Cette offensive ne relève pas du simple dérapage médiatique. Dans le contexte de la guerre en Ukraine, Moscou cherche visiblement à fragiliser la coalition occidentale en ciblant l’Italie, perçue comme l’un des maillons les plus exposés de l’Union européenne. Les attaques de Solovyov, qui avait déjà qualifié Meloni de « fasciste » pour son soutien à Kiev, s’inscrivent dans une stratégie de déstabilisation politique visant à exacerber les tensions internes et à saper la légitimité des dirigeants italiens. La Farnesina a convoqué l’ambassadeur russe, mais le mal est fait : la propagande du Kremlin trouve un écho dans certains segments de l’opinion publique italienne, où les discours anti-OTAN et les récits sur le « nazisme ukrainien » rencontrent une audience non négligeable.
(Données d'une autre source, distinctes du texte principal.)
(* ===== verification/Projection.v ===== *)
(** * SavingsProjectionService: contract events to projections

    Models [backend/src/savings-projection/savings-projection.service.ts]: one
    dispatch per event topic over the balance, goal, group, locked-plan,
    yield-position and notification components. *)
From Stdlib Require Import ZArith Lia.
From stdpp Require Import base list strings relations.
From S2P Require Import Prelude Storage JsValue JsNumber Balance Goals Groups LockedPlans Savings Notifications Generator.
Local Open Scope Z_scope.

Module Projection.

(** [calculateExchangeRate]: assets per share scaled by 1e7; [bigint] division
    truncates, any error gives ['0']. *)
Definition calculateExchangeRate (totalAssets totalShares : string) : string :=
  match BigInt_of_string totalAssets, BigInt_of_string totalShares with
  | Some assets, Some shares =>
      if shares =? 0 then "0" else Z_to_string (Z.quot (assets * 10000000) shares)
  | _, _ => "0"
  end.

Section service.
Context {B : Backend}.

(** The injected services; the balance and goal repositories are the ones the
    savings service reads. *)
Record state := mkState {
  savings : Savings.state;
  groups : Groups.state;
  locked : LockedPlans.state;
  gen : Generator.state;
}.

Definition on_savings {A} (m : M Savings.state A) : M state A :=
  zoom savings (fun x s => mkState x (groups s) (locked s) (gen s)) m.
Definition on_groups {A} (m : M Groups.state A) : M state A :=
  zoom groups (fun x s => mkState (savings s) x (locked s) (gen s)) m.
Definition on_locked {A} (m : M LockedPlans.state A) : M state A :=
  zoom locked (fun x s => mkState (savings s) (groups s) x (gen s)) m.
Definition on_gen {A} (m : M Generator.state A) : M state A :=
  zoom gen (fun x s => mkState (savings s) (groups s) (locked s) x) m.

Definition on_balance {A} (m : M Balance.state A) : M state A :=
  on_savings (Savings.on_balance m).
Definition on_goals {A} (m : M Goals.state A) : M state A :=
  on_savings (Savings.on_goals m).

Definition markGoalReachedAndNotify (onChainId : string) (now : Z) : M state unit :=
  await r := on_goals (Goals.markReached onChainId now) in
  if r.2 : bool then
    let goal := r.1 in
    on_gen (Generator.handleGoalReached (Goals.on_chain_id goal) (Goals.owner goal)
              (Goals.name goal) (Goals.target_amount goal) now)
  else ret tt.

Definition event_id (data : record) (alt : string) : string :=
  js_String (data.["id"] ?? data.[alt]).

Definition apply_goal_created (data : record) (now : Z) : M state unit :=
  await _g := on_goals (Goals.upsertCreated (event_id data "goal_id") (js_String data.["owner"])
    (default ""%string (as_string data.["name"])) (js_String data.["target_amount"]) now) in
  ret tt.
Du côté des partenaires européens et francophones, cette dérive inquiète. À Bruxelles comme à Paris, on redoute que la répétition de ces attaques ne finisse par éroder la confiance dans la fermeté italienne. Au Canada et en Belgique, où les diasporas ukrainiennes sont actives, cette instrumentalisation de l’histoire — le parallèle entre la Russie et le nazisme — est perçue comme une dangereuse falsification. En Afrique francophone, où la Russie gagne en influence par le biais de récits anti-impérialistes, de tels épisodes confortent l’idée d’un Occident divisé et affaibli.
L’avenir dira si cette campagne de dénigrement portera ses fruits. Mais une chose est sûre : en ciblant Mattarella, figure respectée et garante de l’unité nationale, le Kremlin franchit une ligne rouge. Rome devra répondre non seulement par des gestes diplomatiques, mais aussi par un renforcement de sa résilience informationnelle, sous peine de voir la machine de guerre narrative russe creuser un fossé entre l’Italie et ses alliés.